Upside-Down Purāṇ”: A Bengali Mock-Purāṇa from 1927

Presenter

Cappello Daniela - University L'Orientale of Naples, University L'Orientale of Naples, Napoli, Italy

Panel

53 – Recasting classics and traditional genres in South Asia: refractions, satirical deviations, adaptations

Abstract

In colonial Bengal, parodies and satires became particularly popular genres, which targeted a variety of modern urban characters who haunted the colonial city. It was common for these satiric and comic writings in Bengali to not only mock and overturn characters and situations but also to readapt traditional literary genres to new literary goals and offer ‘inverted’ visions of history. For example, classic genres of Indian religious literature like purāṇas, stotras and māhātmyas had a second life under colonialism, as they were often repurposed to serve other literary and political ends for the new reading publics.
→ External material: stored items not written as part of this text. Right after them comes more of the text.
(** * convex_hull_cluster.py: a shallow embedding

    The Python module is embedded function by function.  Exceptions are
    explicit outcomes, lists and tuples are Rocq lists, dictionaries whose
    values are always [True] are lists of keys, and the floating-point
    kernel of numpy is an interface ([Numeric]) so that every statement
    about control flow holds for any arithmetic; an exact integer instance
    ([ExactZ]) is used to run the code on concrete inputs. *)

From Stdlib Require Import String ZArith Bool List Lia Permutation Ring.
From Stdlib Require Import Reals RealField Lra.
Import ListNotations.
Open Scope Z_scope.

(** ** Outcomes of running Python code *)

Inductive exn : Type :=
| IndexError
| TypeError
| ValueError
| LinAlgError
| StopIteration.

(** [Blocked] is a call that never returns ([queue.Queue.get] on an empty
    queue in a single-threaded program); [OutOfFuel] only says that the
    bound given to a modelled [while] loop was reached. *)
Inductive outcome (A : Type) : Type :=
| Ok (a : A)
| Raise (e : exn)
| Blocked
| OutOfFuel.

Arguments Ok {A} a.
Arguments Raise {A} e.
Arguments Blocked {A}.
Arguments OutOfFuel {A}.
In this paper I explore how the genre of purāṇa is subverted and adapted to completely new goals in modern Bengal. After an overview of how this classical narrative mode has evolved in Bengali writing, I focus on a short story from 1927 which seems to use a pauraṇik frame to re-write colonial history: “Ulaṭ purāṇ” (Upside-down Purāṇa/Old Story) by Rajshekhar Basu (1880-1960), the noted Bengali humourist better known under his nom-de-plume Parashuram. “Ulaṭ purāṇ” is a comic story which ironically projects a utopic, or perhaps dystopic, counter-history of India’s colonization in a comic style, typical of this Bengali author and chemist. Focusing on selected passages of this text, I try to show how classical tropes and motifs of narration could be adopted and adapted in satiric-comic writing to open different horizons of meaning for India’s colonial past and present.